— WHAT IS NEEDED —
From the entries below, copy exactly the lines from the one that contains "(** The scan" through the one that contains "(** Settles a", both included, and only those.

— MATERIAL FOR THIS EXERCISE —
□ □ □ □ □ □ □
Lemma u8_range b : 0 <= u8 b < 256.
Proof. unfold u8. pose proof (Byte.to_N_bounded b). lia. Qed.

Lemma u8_inj b c : u8 b = u8 c -> b = c.
Proof.
  unfold u8. intros H. apply N2Z.inj in H.
  pose proof (Byte.of_to_N b) as Hb. pose proof (Byte.of_to_N c) as Hc.
  rewrite H in Hb. congruence.
Qed.

#[export] Hint Resolve u8_range : cf.

(** The byte of a value; values of [0..255] are bytes. *)
Definition byte_of (z : Z) : byte :=
  match Byte.of_N (Z.to_N z) with Some b => b | None => "000"%byte end.

Lemma u8_byte_of z : 0 <= z < 256 -> u8 (byte_of z) = z.
Proof.
  intros Hz. unfold u8, byte_of.
  destruct (Byte.of_N (Z.to_N z)) as [b|] eqn:E.
  - apply Byte.to_of_N in E. rewrite E. lia.
  - apply Byte.of_N_None_iff in E. lia.
Qed.

Lemma byte_of_u8 b : byte_of (u8 b) = b.
Proof. apply u8_inj. apply u8_byte_of. apply u8_range. Qed.

(** A range test as Rust's [(lo..=hi).contains(&v)]. *)
Definition within (lo hi v : Z) : bool := (lo <=? v) && (v <=? hi).

Lemma within_spec lo hi v : within lo hi v = true <-> lo <= v <= hi.
Proof. unfold within. rewrite andb_true_iff, !Z.leb_le. tauto. Qed.

Lemma within_false lo hi v : within lo hi v = false <-> v < lo \/ hi < v.
Proof. unfold within. rewrite andb_false_iff, !Z.leb_gt. tauto. Qed.

(** ** Slices and vectors

    A Rust index, slice, [remove], [insert] or [drain] out of range panics:
    here it is [None], in stdpp's option monad, and that no operation of the
    program panics is a theorem of each component. *)

Section Vectors.
Context {A : Type}.
Implicit Types v : list A.

(** [&v[i..]] *)
Definition slice_from v (i : nat) : option (list A) :=
  if (i <=? length v)%nat then Some (drop i v) else None.

(** [&v[i..j]] *)
Definition slice v (i j : nat) : option (list A) :=
  if ((i <=? j) && (j <=? length v))%nat
  then Some (take (j - i) (drop i v)) else None.

(** [v[i] = x] *)
Definition vec_set v (i : nat) (x : A) : option (list A) :=
  if (i <? length v)%nat then Some (<[i := x]> v) else None.

(** [v.remove(i)], the removed element let go *)
Definition vec_remove v (i : nat) : option (list A) :=
  if (i <? length v)%nat then Some (delete i v) else None.

(** [v.insert(i, x)] *)
Definition vec_insert v (i : nat) (x : A) : option (list A) :=
  if (i <=? length v)%nat then Some (take i v ++ x :: drop i v) else None.

(** [v.drain(i..j)], the drained elements let go *)
Definition vec_drain v (i j : nat) : option (list A) :=
  if ((i <=? j) && (j <=? length v))%nat
  then Some (take i v ++ drop j v) else None.

(** [v.pop()] as a statement *)
Definition vec_pop v : list A := take (length v - 1) v.

(** [v.iter().position(p)] *)
Fixpoint position (p : A -> bool) v : option nat :=
  match v with
  | [] => None
  | x :: v' => if p x then Some 0%nat else S <$> position p v'
  end.

Lemma slice_from_Some v i : (i <= length v)%nat -> slice_from v i = Some (drop i v).
Proof. intros H. unfold slice_from. by rewrite (proj2 (Nat.leb_le _ _) H). Qed.

Lemma slice_Some v i j :
  (i <= j)%nat -> (j <= length v)%nat ->
  slice v i j = Some (take (j - i) (drop i v)).
Proof.
  intros H1 H2. unfold slice.
  by rewrite (proj2 (Nat.leb_le _ _) H1), (proj2 (Nat.leb_le _ _) H2).
Qed.

Lemma vec_set_Some v i x : (i < length v)%nat -> vec_set v i x = Some (<[i:=x]> v).
Proof. intros H. unfold vec_set. by rewrite (proj2 (Nat.ltb_lt _ _) H). Qed.

Lemma vec_remove_Some v i : (i < length v)%nat -> vec_remove v i = Some (delete i v).
Proof. intros H. unfold vec_remove. by rewrite (proj2 (Nat.ltb_lt _ _) H). Qed.

Lemma vec_insert_Some v i x :
  (i <= length v)%nat -> vec_insert v i x = Some (take i v ++ x :: drop i v).
Proof. intros H. unfold vec_insert. by rewrite (proj2 (Nat.leb_le _ _) H). Qed.

Lemma vec_drain_Some v i j :
  (i <= j)%nat -> (j <= length v)%nat ->
  vec_drain v i j = Some (take i v ++ drop j v).
Proof.
  intros H1 H2. unfold vec_drain.
  by rewrite (proj2 (Nat.leb_le _ _) H1), (proj2 (Nat.leb_le _ _) H2).
Qed.

Lemma position_None p v : position p v = None <-> Forall (fun x => p x = false) v.
Proof.
  induction v as [|x v IH]; simpl; [split; auto using Forall_nil_2|].
  rewrite Forall_cons, <- IH. destruct (p x); [by split; [|intros [? ?]]|].
  destruct (position p v); simpl; split; by try intros [_ ?].
Qed.

Lemma position_Some p v i :
  position p v = Some i ->
  exists x, v !! i = Some x /\ p x = true /\
            Forall (fun y => p y = false) (take i v).
Proof.
  revert i. induction v as [|x v IH]; intros i; simpl; [done|].
  destruct (p x) eqn:E.
  - intros [= <-]. exists x. split_and!; auto using Forall_nil_2.
  - destruct (position p v) as [j|]; intros [= <-].
    destruct (IH j eq_refl) as (y & ? & ? & ?). exists y. simpl.
    auto using Forall_cons_2.
Qed.

Lemma position_lt p v i : position p v = Some i -> (i < length v)%nat.
Proof. intros (x & H & _)%position_Some. by eapply lookup_lt_Some. Qed.

(** The scan may skip a prefix known to hold nothing. *)
Lemma position_skip p v n :
  Forall (fun x => p x = false) (take n v) ->
  position p v = (fun i => (n `min` length v + i)%nat) <$> position p (drop n v).
Proof.
  revert v. induction n as [|n IH]; intros v; simpl.
  { rewrite drop_0. by destruct (position p v). }
  destruct v as [|x v]; simpl; [done|]. intros [Hx Hv]%Forall_cons.
  rewrite Hx, (IH v Hv). by destruct (position p (drop n v)).
Qed.

(** The first of two parts decides where it has one. *)
Lemma position_app_l p v v' i : position p v = Some i -> position p (v ++ v') = Some i.
Proof.
  revert i. induction v as [|x v IH]; intros i; simpl; [done|].
  destruct (p x); [done|]. destruct (position p v); [|done].
  intros [= <-]. by rewrite (IH _ eq_refl).
Qed.

Lemma position_app_r p v v' :
  position p v = None -> position p (v ++ v') = (fun i => (length v + i)%nat) <$> position p v'.
Proof.
  intros Hv%position_None. rewrite (position_skip _ _ (length v)) by (by rewrite take_app_length).
  rewrite drop_app_length, length_app. destruct (position p v'); simpl; [f_equal; lia|done].
Qed.
End Vectors.

#[export] Hint Rewrite @slice_from_Some @slice_Some @vec_set_Some
  @vec_remove_Some @vec_insert_Some @vec_drain_Some using (simpl in *; lia) : vec.

(** [a - b] of two [usize]s: a panic below zero. *)
Definition checked_sub (a b : nat) : option nat :=
  if (b <=? a)%nat then Some (a - b)%nat else None.

(** Opens the option binds of a goal by the vector laws whose ranges [lia] proves. *)
Ltac vec_step := repeat (progress autorewrite with vec; simpl).

(** Settles a comparison of the goal whose outcome [tac] proves. *)
Ltac settle_bool t l := 
  let H := fresh in
  first [ assert (H : t = true) by (apply l; solve [lia | Z.to_euclidean_division_equations; lia])
        | assert (H : t = false) by (apply not_true_is_false; rewrite l;
            solve [lia | Z.to_euclidean_division_equations; lia]) ];
  rewrite H; clear H.

Ltac settle_test :=
  match goal with
  | |- context [(?a <? ?b)%Z] => settle_bool (a <? b)%Z (Z.ltb_lt a b)
  | |- context [(?a <=? ?b)%Z] => settle_bool (a <=? b)%Z (Z.leb_le a b)
  | |- context [(?a =? ?b)%Z] => settle_bool (a =? b)%Z (Z.eqb_eq a b)
  | |- context [(?a <? ?b)%nat] => settle_bool (a <? b)%nat (Nat.ltb_lt a b)
  | |- context [(?a <=? ?b)%nat] => settle_bool (a <=? b)%nat (Nat.leb_le a b)
  | |- context [(?a =? ?b)%nat] => settle_bool (a =? b)%nat (Nat.eqb_eq a b)
  | |- context [within ?a ?b ?c] => settle_bool (within a b c) (within_spec a b c)
  end.

(** Reads the tests of the hypotheses, and of the goal, as inequalities. *)
Ltac ranges :=
  repeat match goal with
  | H : _ && _ = true |- _ => apply andb_true_iff in H as [? ?]
  | H : _ || _ = true |- _ => apply orb_true_iff in H
  | H : within _ _ _ = true |- _ => apply within_spec in H
  | H : within _ _ _ = false |- _ => apply within_false in H
  | H : (_ =? _)%Z = true |- _ => apply Z.eqb_eq in H
  | H : (_ =? _)%Z = false |- _ => apply Z.eqb_neq in H
  | H : (_ <? _)%Z = true |- _ => apply Z.ltb_lt in H
  | H : (_ <? _)%Z = false |- _ => apply Z.ltb_ge in H
  | H : (_ <=? _)%Z = true |- _ => apply Z.leb_le in H
  | H : (_ <=? _)%Z = false |- _ => apply Z.leb_gt in H
  | H : (_ =? _)%nat = true |- _ => apply Nat.eqb_eq in H
  | H : (_ =? _)%nat = false |- _ => apply Nat.eqb_neq in H
  | H : (_ <? _)%nat = true |- _ => apply Nat.ltb_lt in H
  | H : (_ <? _)%nat = false |- _ => apply Nat.ltb_ge in H
  | H : (_ <=? _)%nat = true |- _ => apply Nat.leb_le in H
  | H : (_ <=? _)%nat = false |- _ => apply Nat.leb_gt in H
  | |- _ && _ = true => apply andb_true_iff; split
  | |- within _ _ _ = true => apply within_spec
  | |- within _ _ _ = false => apply within_false
  end.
□ □ □ □ □ □ □
— ANSWER FOR THE TASK —
(** The scan may skip a prefix known to hold nothing. *)
Lemma position_skip p v n :
  Forall (fun x => p x = false) (take n v) ->
  position p v = (fun i => (n `min` length v + i)%nat) <$> position p (drop n v).
Proof.
  revert v. induction n as [|n IH]; intros v; simpl.
  { rewrite drop_0. by destruct (position p v). }
  destruct v as [|x v]; simpl; [done|]. intros [Hx Hv]%Forall_cons.
  rewrite Hx, (IH v Hv). by destruct (position p (drop n v)).
Qed.

(** The first of two parts decides where it has one. *)
Lemma position_app_l p v v' i : position p v = Some i -> position p (v ++ v') = Some i.
Proof.
  revert i. induction v as [|x v IH]; intros i; simpl; [done|].
  destruct (p x); [done|]. destruct (position p v); [|done].
  intros [= <-]. by rewrite (IH _ eq_refl).
Qed.

Lemma position_app_r p v v' :
  position p v = None -> position p (v ++ v') = (fun i => (length v + i)%nat) <$> position p v'.
Proof.
  intros Hv%position_None. rewrite (position_skip _ _ (length v)) by (by rewrite take_app_length).
  rewrite drop_app_length, length_app. destruct (position p v'); simpl; [f_equal; lia|done].
Qed.
End Vectors.

#[export] Hint Rewrite @slice_from_Some @slice_Some @vec_set_Some
  @vec_remove_Some @vec_insert_Some @vec_drain_Some using (simpl in *; lia) : vec.

(** [a - b] of two [usize]s: a panic below zero. *)
Definition checked_sub (a b : nat) : option nat :=
  if (b <=? a)%nat then Some (a - b)%nat else None.

(** Opens the option binds of a goal by the vector laws whose ranges [lia] proves. *)
Ltac vec_step := repeat (progress autorewrite with vec; simpl).

(** Settles a comparison of the goal whose outcome [tac] proves. *)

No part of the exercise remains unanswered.